This long frieze juxtaposes head-and-shoulders portraits of the artist’s family. To the left are his older sons Rico and Jean-Jacques in Russian costumes, then Luc, playing the accordion. To the right are the artist’s French wife, Alice, and his youngest son, Max. The touching depiction of family life attests to Paul Friedrich Wilhelm Balmer’s skill as a portraitist specialising in children: he had already made a name for himself in Basel some years earlier with a spectacular portrait of the Vischer-Sarasin family (1897, Basel, Historisches Museum).
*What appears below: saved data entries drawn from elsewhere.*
(** * find_trailing_fence.py: which Markdown files end with a bare code fence

    A shallow embedding of [scripts/find_trailing_fence.py].  The script
    walks the current directory with [os.walk], skips every directory whose
    path contains [.git], [node_modules] or [.venv], reads each [*.md] file
    as UTF-8 text and collects the paths whose last line strips to three
    backticks; it then prints the collected paths.

    Modelling choices.
    - A Python [str] is a list of Unicode code points ([N]); file contents
      are bytes, decoded the way [open(path, 'r', encoding='utf-8')] does
      (strict UTF-8, universal newlines).
    - The file system is a tree whose directory entries are kept in the
      order [os.scandir] returns them.  A directory may refuse to be listed
      and a file may refuse to be read; both still exist in the tree.
    - [os.walk] is followed with its defaults ([topdown=True],
      [onerror=None], [followlinks=False]) and [os.path.join] is the POSIX
      one.  Symbolic links to directories are never descended into by the
      walk and are left out of the tree.
    - Standard output is the text written by [print], before it is encoded. *)

From Stdlib Require Import List NArith Bool Arith Lia.
From Stdlib.Strings Require Ascii String Byte.
Import ListNotations String.StringSyntax.
Delimit Scope string_scope with string.

(** ** Python strings *)

Module Py.

(** A [str]: a sequence of Unicode code points. *)
Definition pystr : Type := list N.

(** An ASCII literal as a [str]. *)
Definition str (s : String.string) : pystr :=
  map Ascii.N_of_ascii (String.list_ascii_of_string s).
Arguments str s%_string.

Definition pystr_eqb (a b : pystr) : bool :=
  if list_eq_dec N.eq_dec a b then true else false.

Fixpoint startswith (s pre : pystr) {struct pre} : bool :=
  match pre, s with
  | [], _ => true
  | _ :: _, [] => false
  | p :: pre', c :: s' => N.eqb p c && startswith s' pre'
  end.

(** [sub in s] *)
Fixpoint contains (sub s : pystr) : bool :=
  startswith s sub ||
  match s with
  | [] => false
  | _ :: s' => contains sub s'
  end.

(** [s.endswith(suf)]: the last [len(suf)] code points of [s] are [suf]. *)
Definition endswith (s suf : pystr) : bool :=
  (length suf <=? length s) &&
  pystr_eqb (skipn (length s - length suf) s) suf.

(** [str.isspace] on one code point (CPython's [_PyUnicode_IsWhitespace]). *)
Definition isspace (c : N) : bool :=
  (((0x09 <=? c) && (c <=? 0x0D)) ||
  ((0x1C <=? c) && (c <=? 0x20)) ||
  (c =? 0x85) || (c =? 0xA0) || (c =? 0x1680) ||
  ((0x2000 <=? c) && (c <=? 0x200A)) ||
  (c =? 0x2028) || (c =? 0x2029) || (c =? 0x202F) || (c =? 0x205F) ||
  (c =? 0x3000))%N.

Fixpoint lstrip (s : pystr) : pystr :=
  match s with
  | [] => []
  | c :: s' => if isspace c then lstrip s' else s
  end.

Definition rstrip (s : pystr) : pystr := rev (lstrip (rev s)).

(** [s.strip()] *)
Definition strip (s : pystr) : pystr := rstrip (lstrip s).

Definition LF : N := 0x0A%N.
Definition CR : N := 0x0D%N.

(** The line boundaries of [str.splitlines] (CPython's
    [_PyUnicode_IsLinebreak]). *)
Definition is_linebreak (c : N) : bool :=
  (((0x0A <=? c) && (c <=? 0x0D)) ||
  ((0x1C <=? c) && (c <=? 0x1E)) ||
  (c =? 0x85) || (c =? 0x2028) || (c =? 0x2029))%N.
Lemma stable_get_rodata_header : stable get_rodata_header.
Proof.
  intros f. rewrite get_rodata_header_prelude.
  pose proof (stable_prelude f) as S.
  destruct (prelude f) as [[[b h] st] f1|e f1]; [|exact S].
  eapply same_file_trans; [exact S | apply stable_scan].
Qed.






Lemma entry_at_nonneg (bs : bytes) (b : Bitness) (off : Z) sh :
  entry_at bs b off = Some sh ->
  0 <= SectionHeader.offset sh /\ 0 <= SectionHeader.size sh.
Proof.
  unfold entry_at. destruct (_ && _); [|discriminate].
  unfold decode_entry.
  destruct b; cbn [fields SectionHeader._FORMATS];
    intros [= <-]; cbn [SectionHeader.offset SectionHeader.size];
    split; apply le_int_nonneg.
Qed.

(** C1, as the code has it.  Take a library file on a device without
    errors, that passes header parsing as a little-endian 64-bit file,
    whose first section-header entry named .rodata has index [k], all
    entries before it being in the file.  When that section lies inside
    the file, starts on a multiple of the allocation granularity, and
    its bytes are [pre ++ marker ++ post] where no occurrence of the
    pattern starts inside [pre] and [post] does not start with a digit
    or a period, [parse_webenginecore] returns the versions
    "89.0.4389.90" and "89.0.4389.90". *)
Theorem versions_from_file (d : disk_file) (f1 : fobj) (h : Header.t)
    (st : bytes) (k : Z) (sh : SectionHeader.t) (pre post : bytes) :
  nominal (path_open d) ->
  file_size (path_open d) <= ssize_max ->
  prelude (path_open d) = Ret (x64, h, st) f1 ->
  0 <= k < Header.shnum h ->
  (forall j, 0 <= j < k -> other_entry (df_content d) x64 h st j) ->
  rodata_entry (df_content d) x64 h st k sh ->
  SectionHeader.offset sh + SectionHeader.size sh <= file_size (path_open d) ->
  SectionHeader.offset sh mod df_granularity d = 0 ->
  slice (df_content d) (SectionHeader.offset sh) (SectionHeader.size sh)
  = pre ++ marker ++ post ->
  (forall i v1 v2, (i < List.length pre)%nat ->
                   ~ occurs_at (pre ++ marker ++ post) i v1 v2) ->
  match post with c :: _ => version_char c = false | [] => True end ->
  parse_webenginecore (Some d) = Returns (Some claimed_versions).
Proof.
  intros Hn Hs Hp Hk Ho Hr Hin Hal Hbytes Hpre Hpost.
  destruct (get_rodata_header_found (path_open d) f1 x64 h st k sh
              Hn Hs Hp Hk Ho Hr) as (f2 & Hg & _).
  assert (Hsame : same_file (path_open d) f2).
  { pose proof (stable_get_rodata_header (path_open d)) as S.
    now rewrite Hg in S. }
  pose proof (same_file_nominal _ _ Hsame Hn) as Hn2.
  destruct Hsame as (Hc & _ & Hgr & _).
  destruct Hr as [He _]. destruct (entry_at_nonneg _ _ _ _ He) as [Hoff Hsz].
  assert (Hpos : 0 < SectionHeader.size sh).
  { pose proof (slice_length_le (df_content d) (SectionHeader.offset sh)
                  (SectionHeader.size sh)) as Hl.
    rewrite Hbytes, !length_app in Hl.
    change (List.length marker) with 44%nat in Hl. lia. }
  assert (Hm : mmap (SectionHeader.size sh) (SectionHeader.offset sh) f2
               = Ret (pre ++ marker ++ post)
                     (log (EvMmap (SectionHeader.size sh)
                                  (SectionHeader.offset sh)) f2)).
  { rewrite mmap_ok; try assumption.
    - rewrite Hc. cbn [path_open content]. now rewrite Hbytes.
    - unfold file_size in *. now rewrite Hc.
    - unfold file_size in *. now rewrite Hc.
    - now rewrite Hgr. }
  eapply parse_webenginecore_returns.
  rewrite (_parse_from_path_located _ _ _ _ _ Hg Hm).
  change claimed_versions
    with (mkVersions (string_of_list_byte marker_version)
                     (string_of_list_byte marker_version)).
  apply find_versions_match; [|reflexivity|reflexivity].
  now apply search_marker.
Qed.
(** Where a round changes the overlay: [n] has the parent [p], whose
    array [cs] holds [n] at the index [i]. *)
Definition located (h : Overlay) (n p : node_id) (pn : Node)
    (cs : list node_id) (i : nat) : Prop :=
  (∃ nd, h !! n = Some nd ∧ parent nd = Some p) ∧
  h !! p = Some pn ∧ children pn = Some cs ∧ cs !! i = Some n.

(** Executable checks of the two conditions. *)
Definition children_consistentb (h : Overlay) : bool :=
  forallb (λ p,
    match h !! p with
    | Some {| node := r; children := Some cs |} =>
        hasChildren r && bool_decide (NoDup cs) &&
        forallb (λ c,
          match h !! c with
          | Some cn => bool_decide (parent cn = Some p)
          | None => false
          end) cs
    | _ => true
    end) (seq 0 (length h)).

Definition attachedb (h : Overlay) (n : node_id) : bool :=
  match h !! n with
  | Some {| parent := Some p |} =>
      match h !! p with
      | Some {| children := Some cs |} => bool_decide (n ∈ cs)
      | _ => false
      end
  | _ => true
  end.

Definition overlay_invariantb (h : Overlay) : bool :=
  children_consistentb h && forallb (attachedb h) (seq 0 (length h)).

(** The nodes below [n] and [n] itself, children first. *)
Fixpoint postorder (fuel : nat) (h : Overlay) (n : node_id) : list node_id :=
  match fuel with
  | O => []
  | S fuel' =>
      match h !! n with
      | Some {| children := Some cs |} =>
          flat_map (postorder fuel' h) cs ++ [n]
      | _ => [n]
      end
  end.

(** The proper descendants of [n], children first. *)
Definition descendants (fuel : nat) (h : Overlay) (n : node_id) : list node_id :=
  match h !! n with
  | Some {| children := Some cs |} => flat_map (postorder fuel h) cs
  | _ => []
  end.

(** ** The remaining methods of [Wrapper] *)

(** [map (fn)] *)
Definition Wrapper_map {B} (this : Wrapper) (fn : node_id → B) : list B :=
  map fn (nodes this).

(** [reduce (fn, acc)] *)
Definition Wrapper_reduce {B} (this : Wrapper) (fn : B → node_id → B) (acc : B)
  : B :=
  fold_left fn (nodes this) acc.

(** The loop of [closest]: [while (parent) { if (selector(parent)) break;
    parent = parent.parent }]; what is left in [parent] is returned. *)
Fixpoint closest_loop (fuel : nat) (selector : predicate) (h : Overlay)
    (parent_ : option node_id) : result (option node_id) :=
  match fuel with
  | O => OutOfFuel
  | S fuel' =>
      match parent_ with
      | None => Ok None
      | Some p =>
          let* b := selector h (Some p) in
          if b then Ok (Some p)
          else
            let* nd := deref h (Some p) in
            closest_loop fuel' selector h (parent nd)
      end
  end.

(** [closest (selector)]; the callback returns [parent || []]. *)
Definition Wrapper_closest (fuel : nat) (this : Wrapper) (selector : arg)
    (h : Overlay) : result Wrapper :=
  let selector := getSelector selector in
  let* ns := flatMapM (fun n =>
    let* found := closest_loop fuel selector h (Some n) in
    Ok (option_list found)) (nodes this) in
  new_Wrapper (VArray (map VNode (uniq ns))) (Some this).

(** [nextAll (selector)]: [index] is [this.index()] for every [n]. *)
Definition Wrapper_nextAll (this : Wrapper) (selector : arg) (h : Overlay)
  : result Wrapper :=
  let selector := getSelector selector in
  let* ns := flatMapM (fun n =>
    let* index := Wrapper_index this (AValue VUndefined) h in
    if 0 <=? index then
      let* nd := deref h (Some n) in
      let* cs := Node_children h (parent nd) in
      if index <? Z.of_nat (length cs) - 1
      then Ok (map Some (drop (Z.to_nat (index + 1)) cs))
      else Ok []
    else Ok []) (nodes this) in
  dollar_filter this ns selector h.

(** The loop of [parents] and of [parentsUntil]: [while (parent &&
    !selector(parent)) { parents.push(parent); parent = parent.parent }];
    [parents] has no test of its own and never stops before the root. *)
Fixpoint parents_loop (fuel : nat) (stop : predicate) (h : Overlay)
    (parent_ : option node_id) : result (list node_id) :=
  match fuel with
  | O => OutOfFuel
  | S fuel' =>
      match parent_ with
      | None => Ok []
      | Some p =>
          let* b := stop h (Some p) in
          if b then Ok []
          else
            let* nd := deref h (Some p) in
            let* rest := parents_loop fuel' stop h (parent nd) in
            Ok (p :: rest)
      end
  end.


(** [parentsUntil (selector)] *)
Definition Wrapper_parentsUntil (fuel : nat) (this : Wrapper) (selector : arg)
    (h : Overlay) : result Wrapper :=
  let selector := getSelector selector in
  let* ns := flatMapM (fun n =>
    let* nd := deref h (Some n) in
    parents_loop fuel selector h (parent nd)) (nodes this) in
  new_Wrapper (VArray (map VNode (uniq ns))) (Some this).

(** [prevAll (selector)]: [_.take(n.parent.children, index).reverse()];
    [_.take] of [null] is the empty array. *)
Definition Wrapper_prevAll (this : Wrapper) (selector : arg) (h : Overlay)
  : result Wrapper :=
  let selector := getSelector selector in
  let* ns := flatMapM (fun n =>
    let* index := Wrapper_index this (AValue VUndefined) h in
    if 0 <? index then
      let* nd := deref h (Some n) in
      let* pn := deref h (parent nd) in
      match children pn with
      | Some cs => Ok (map Some (reverse (take (Z.to_nat index) cs)))
      | None => Ok []
      end
    else Ok []) (nodes this) in
  dollar_filter this ns selector h.

(** ** Further properties of overlays *)


(** The text of a raw tree: the values of its leaves, left to right. *)
Fixpoint text (r : raw) : string :=
  match r with
  | Leaf _ v => v
  | Branch _ cs => foldr (λ c s, (text c ++ s)%string) EmptyString cs
  end.

(** Objects are older than their children and younger than their
    parent: identities grow in the order of construction. *)
Definition ordered (h : Overlay) : Prop :=
  (∀ p pn cs c, h !! p = Some pn → children pn = Some cs → c ∈ cs →
                (p < c)%nat) ∧
  (∀ n nd p, h !! n = Some nd → parent nd = Some p → (p < n)%nat).

(** The ancestors of a node, from its parent up to a node without
    parent. *)
Fixpoint ancestors (h : Overlay) (parent_ : option node_id)
    (l : list node_id) : Prop :=
  match l with
  | [] => parent_ = None
  | p :: l' =>
      parent_ = Some p ∧ ∃ nd, h !! p = Some nd ∧ ancestors h (parent nd) l'
  end.

(** The part of a list before its first element that satisfies [f]. *)
Fixpoint before_match {A} (f : A → bool) (l : list A) : list A :=
  match l with
  | [] => []
  | x :: l' => if f x then [] else x :: before_match f l'
  end.

(** ** Regular expressions as objects *)

(** A regular expression as [test] sees it.  [matcher s i] is the end of
    the match of the pattern that starts at the index [i] of [s], if
    there is one; [global] and [sticky] are the flags [g] and [y];
    [lastIndex] is the property that [test] reads and writes when one of
    the two flags is set. *)
Record RegExpObject : Type := mkRegExpObject {
  matcher : string → nat → option nat;
  global : bool;
  sticky : bool;
  lastIndex : nat
}.

(** The search of [RegExp.prototype.exec] without the [y] flag: a match
    is tried at [i], then at [i + 1], and so on for [steps] indexes. *)
Fixpoint search (m : string → nat → option nat) (s : string) (i : nat)
    (steps : nat) : option nat :=
  match steps with
  | O => None
  | S steps' =>
      match m s i with
      | Some e => Some e
      | None => search m s (S i) steps'
      end
  end.

(** [RegExp.prototype.test]: with [g] or [y] the search starts at
    [lastIndex], which is then set to the end of the match, or to [0]
    when there is none; without them it starts at [0] and [lastIndex] is
    left alone.  With [y] the match is tried at the start index only. *)
Definition RegExp_test (re : RegExpObject) (s : string) : bool * RegExpObject :=
  let flagged := global re || sticky re in
  let start := if flagged then lastIndex re else 0%nat in
  let found :=
    if (String.length s <? start)%nat then None
    else if sticky re then matcher re s start
    else search (matcher re) s start (S (String.length s - start)) in
  let set i := mkRegExpObject (matcher re) (global re) (sticky re) i in
  match found with
  | Some e => (true, if flagged then set e else re)
  | None => (false, if flagged then set 0%nat else re)
  end.

(** A regular expression with neither flag, as the selector it is:
    whether the pattern matches somewhere in the string. *)
Definition RegExp_of (re : RegExpObject) : RegExp :=
  mkRegExp (λ s,
    match search (matcher re) s 0 (S (String.length s)) with
    | Some _ => true
    | None => false
    end).

(** What [getSelector] returns for a regular expression,
    [(n) => selector.test(getType(n.node))], with the state of the one
    object [selector] before and after the call. *)
Definition getSelector_RegExp (selector : RegExpObject) (h : Overlay)
    (n : option node_id) : result bool * RegExpObject :=
  match deref h n with
  | Ok nd =>
      let '(b, selector') := RegExp_test selector (getType (node nd)) in
      (Ok b, selector')
  | Throw e => (Throw e, selector)
  | OutOfFuel => (OutOfFuel, selector)
  end.

(** [find (selector)] with a regular expression: the callback of
    [reduce] tests every node it visits with the one object, whose state
    passes from each test to the next, here beside the array that is
    accumulated; the selection comes with the state the object is left
    in. *)
Definition Wrapper_find_RegExp (fuel : nat) (this : Wrapper)
    (selector : RegExpObject) (h : Overlay) : result (Wrapper * RegExpObject) :=
  let* found :=
    reduceM (fun acc n =>
      let* a :=
        Node_reduce fuel h (fun a n =>
          match getSelector_RegExp (snd a) h (Some n) with
          | (Ok b, re) => Ok (if b then fst a ++ [n] else fst a, re)
          | (Throw e, _) => Throw e
          | (OutOfFuel, _) => OutOfFuel
          end) ([], snd acc) n in
      Ok (fst acc ++ fst a, snd a)) (nodes this) ([], selector) in
  let* w := new_Wrapper (VArray (map VNode (uniq (fst found)))) (Some this) in
  Ok (w, snd found).
(** ** Reading one order *)

(** C10. For an existing order, a requester who is neither an admin nor the
    order's user gets 403 with a message and no order data; an admin, or the
    order's user, gets the order.  Nothing is written. *)
Theorem getOrderById_authorization req d o :
  orders d !! params_id req = Some o ->
  (User.role (user req) <> "admin" /\ User._id (user req) <> Order.userId o ->
   response (getOrderById req) d
   = Normal {| statusCode := 403; json := JsonMessage "Not authorized" |})
  /\ (User.role (user req) = "admin" \/ User._id (user req) = Order.userId o ->
      response (getOrderById req) d
      = Normal {| statusCode := 200; json := JsonOrder o |})
  /\ after (getOrderById req) d = d.
Proof.
  intros Ho. unfold response, after, handle, getOrderById, Order_findById. step.
  rewrite Ho. simpl.
  repeat case_bool_decide; simpl; intuition congruence.
Qed.

Lemma getOrderById_authorization_witness :
  (User.role (user (lookup_by bob "O1")) <> "admin"
   /\ User._id (user (lookup_by bob "O1")) <> Order.userId (order1 "pending") ->
   response (getOrderById (lookup_by bob "O1")) (ledger "pending")
   = Normal {| statusCode := 403; json := JsonMessage "Not authorized" |})
  /\ (User.role (user (lookup_by bob "O1")) = "admin"
      \/ User._id (user (lookup_by bob "O1")) = Order.userId (order1 "pending") ->
      response (getOrderById (lookup_by bob "O1")) (ledger "pending")
      = Normal {| statusCode := 200; json := JsonOrder (order1 "pending") |})
  /\ after (getOrderById (lookup_by bob "O1")) (ledger "pending") = ledger "pending".
Proof.
  apply (getOrderById_authorization (lookup_by bob "O1") (ledger "pending")
           (order1 "pending")).
  vm_compute. reflexivity.
Defined.

(** The three requesters on the same order. *)
Example getOrderById_three_requesters :
  statusOf (response (getOrderById (lookup_by bob "O1")) (ledger "pending")) = Some 403%nat
  /\ statusOf (response (getOrderById (lookup_by alice "O1")) (ledger "pending")) = Some 200%nat
  /\ statusOf (response (getOrderById (lookup_by root "O1")) (ledger "pending")) = Some 200%nat.
Proof. vm_compute. auto. Qed.

(** ** Status updates *)

(** What [updateOrderStatus] does with a requested status [s]. *)
Lemma updateOrderStatus_run req d s :
  body_status req = Some s ->
  handle (updateOrderStatus req) d
  = if bool_decide (s ∈ validStatuses) then
      match orders d !! params_id req with
      | Some o =>
          let o' := Order.setStatus o s in
          (Normal {| statusCode := 200; json := JsonOrder o' |},
           {| db := withOrders <[params_id req := o']> d;
              txn := None;
              io := {| room := "user-" +:+ Order.userId o;
                       event := "order-status-update";
                       payload := OrderStatusUpdate (Order._id o) s |}
                    :: (if bool_decide (User.role (user req) = "admin") then
                          [{| room := "admin"; event := "admin-order-update";
                              payload := AdminOrderUpdate (Order._id o) s
                                           (User.name (user req)) |}]
                        else []);
              oplog := [OpUpdateOrder (params_id req)] |})
      | None =>
          (Normal {| statusCode := 404; json := JsonMessage "Order not found" |},
           {| db := d; txn := None; io := [];
              oplog := [OpUpdateOrder (params_id req)] |})
      end
    else
      (Normal {| statusCode := 400; json := JsonMessage "Invalid status" |}, idle d).
Proof.
  intros Hs. unfold handle, updateOrderStatus, Order_findByIdAndUpdate.
  rewrite Hs. step.
  assert (Henum : Order.statusEnum = validStatuses) by reflexivity.
  case_bool_decide as Hvalid; simpl; [|reflexivity].
  rewrite Henum. rewrite (bool_decide_eq_true_2 _ Hvalid). simpl.
  destruct (orders d !! params_id req) as [o|]; simpl; [|reflexivity].
  case_bool_decide; reflexivity.
Qed.

(** C1 (as the code has it). [updateOrderStatus] consults no transition
    table.  For an existing order, every requested status among the five valid
    ones is accepted (200) whatever the current status of the order is,
    terminal ones included, and becomes the order's status.  A requested
    status that is not one of the five is refused (400) and all documents are
    left unchanged. *)
Theorem updateOrderStatus_accepts_every_valid_status req d s o :
  body_status req = Some s ->
  orders d !! params_id req = Some o ->
  (s ∈ validStatuses ->
   statusOf (response (updateOrderStatus req) d) = Some 200%nat
   /\ Order.status <$> orders (after (updateOrderStatus req) d) !! params_id req
      = Some s)
  /\ (s ∉ validStatuses ->
      statusOf (response (updateOrderStatus req) d) = Some 400%nat
      /\ after (updateOrderStatus req) d = d).
Proof.
  intros Hs Ho. unfold response, after.
  rewrite (updateOrderStatus_run req d s Hs).
  split.
  - intros Hvalid. rewrite (bool_decide_eq_true_2 _ Hvalid), Ho. simpl.
    rewrite lookup_insert_eq. auto.
  - intros Hinvalid. rewrite (bool_decide_eq_false_2 _ Hinvalid). auto.
Qed.
(** The lists of one operand as the code filters them: the Irrelevant list
    holds no dimension of size 1; the Relevant list holds none when the
    operand has no partially relevant dimension, and otherwise holds no
    dimension of [pr_loop_list]. *)
Definition size_1_free (sizes : LayerDimSizes) (pr_loop_list : LoopList)
    (dims : RelevancyDims) : Prop :=
  (forall d, In d (IR dims) -> exists n, Dict.get sizes d = Some n /\ n <> 1)
  /\ (PR dims = [] ->
      forall d, In d (R dims) -> exists n, Dict.get sizes d = Some n /\ n <> 1)
  /\ (PR dims <> [] -> forall d, In d (R dims) -> ~ In d pr_loop_list).

(** The store of the copied hierarchy when the loop reaches position [i]:
    enlarged once the activation level [act] is behind. *)
Definition store_at (s0 : list MemoryInstance) (act_ref : nat) (factor : Z)
    (act i : nat) : list MemoryInstance :=
  if (act <? i)%nat then scale_instance s0 act_ref factor else s0.

(** A memory instance after [size *= factor]. *)
Definition scaled (factor : Z) (m : MemoryInstance) : MemoryInstance :=
  {| instance_name := instance_name m; size := size m * factor |}.

(** The memory that the loop adds for a level, read from [store]. *)
Definition new_memory (store : list MemoryInstance) (lvl : MemoryLevel)
  : AddMemory :=
  {| am_memory_instance :=
       nth (memory_instance lvl) store {| instance_name := ""; size := 0 |};
     am_operands := operands lvl;
     am_port_alloc := port_alloc_raw lvl;
     am_served_dimensions := hd [] (served_dimensions_vec lvl) |}.

(** The relevance lists of one operand from the dimensions [r_loop_list] of
    its term, as the loop of [extract_r_ir_loop_info] computes them. *)
Definition classify (loop_dim_size : LayerDimSizes) (pr_loop : PrLoop)
    (pr_loop_list : LoopList) (r_loop_list : LoopList) : res RelevancyDims :=
  let dimension_list := Dict.keys loop_dim_size in
  let ir_loop_list :=
    filter (fun d => negb (py_in d r_loop_list)) dimension_list in
  if existsb (Dict.contains pr_loop) r_loop_list then
    let r := filter (fun loop => negb (py_in loop pr_loop_list)) r_loop_list in
    ir <- filter_res
            (fun loop =>
               if negb (py_in loop pr_loop_list)
               then size_is_not_1 loop_dim_size loop
               else Ok false)
            ir_loop_list ;;
    Ok {| R := r; IR := ir; PR := pr_loop |}
  else
    r <- filter_res (size_is_not_1 loop_dim_size) r_loop_list ;;
    ir <- filter_res (size_is_not_1 loop_dim_size) ir_loop_list ;;
    Ok {| R := r; IR := ir; PR := Dict.empty |}.
(** [s.replace(/p+/g, rep)]: every maximal run of characters in [p] becomes [rep]. *)
Fixpoint replace_runs_from (inside : bool) (p : ascii → bool) (rep s : string) : string :=
  match s with
  | EmptyString => EmptyString
  | String c s =>
      if p c
      then if inside then replace_runs_from true p rep s
           else (rep ++ replace_runs_from true p rep s)%string
      else String c (replace_runs_from false p rep s)
  end.
Definition replace_runs := replace_runs_from false.

Definition str_length (s : string) : Z := Z.of_nat (String.length s).

(** [s.slice(0, n)] for [n >= 0]. *)
Definition slice0 (n : Z) (s : string) : string := String.substring 0 (Z.to_nat n) s.

(** ** Truthiness *)

Definition str_truthy (s : string) : bool :=
  match s with EmptyString => false | _ => true end.

(** [Boolean(o)] for a [string | undefined]: the empty string is falsy. *)
Definition truthy (o : option string) : bool :=
  match o with Some s => str_truthy s | None => false end.

(** [o || d] for a [string | undefined]. *)
Definition or_else (o : option string) (d : string) : string :=
  if truthy o then default d o else d.

Definition includes (l : list string) (x : string) : bool := bool_decide (x ∈ l).

Lemma includes_true l x : includes l x = true ↔ x ∈ l.
Proof. apply bool_decide_eq_true. Qed.

(** [Array.from(new Set(l))]: first occurrences, in order. *)
Fixpoint dedup_from (seen l : list string) : list string :=
  match l with
  | [] => []
  | x :: l => if includes seen x then dedup_from seen l else x :: dedup_from (x :: seen) l
  end.
Definition dedup : list string → list string := dedup_from [].

(** [arr.join(sep)] *)
Definition join (sep : string) (l : list string) : string := String.concat sep l.

(** [s.split(sep)] for a one-character separator. *)
Fixpoint split_on (sep : ascii) (s : string) : list string :=
  match s with
  | EmptyString => [EmptyString]
  | String c s =>
      if Ascii.eqb c sep then EmptyString :: split_on sep s
      else match split_on sep s with
           | w :: ws => String c w :: ws
           | [] => [String c EmptyString]
           end
  end.

(** ** Numbers *)

Inductive jsnum : Type :=
| Fin (q : Q)
| PosInf
| NegInf
| NaN.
Balmer painted this work when he was established in Florence after studying fine art in Munich and spending time in Paris. He claimed in his memoirs that the painting was one of his finest: indeed, it won him a silver medal at the International Fine Art Exhibition in Munich in 1903. He also wrote about how hard it was to get the baby to stay still for the portrait and how in the end he gave up and painted him from memory.
The painting is in tempera on fibre cement board. The left-hand side reflects Balmer’s initial idea of painting profile portraits against a uniform dark background, in the Italian Renaissance style. He changed his mind after seeing a dark-leaved shrub with a cluster of white flowers in his garden in the via Faentina, dropping the idea of a black background and playing instead with complementary greens and scarlets on the left. To the right is an open-air landscape framed by the Fiesole hills.
The naturalistic portrait is at pains to capture the light and the characters of each individual sitter. It might have generated a vibrant springtime atmosphere, but somehow, curiously, it does not. The poses are frozen, almost statue-like. The gazes are vacant. The faces turned not out to the viewer but to some event outside the frame create a mysterious, expectant ambiance that gestures towards Symbolism.
Francis Kervin (edd.), Wilhelm Balmer in seinen Erinnerungen, Erlenbach-Zurich and Leipzig, Rotapfel-Verlag, 1924.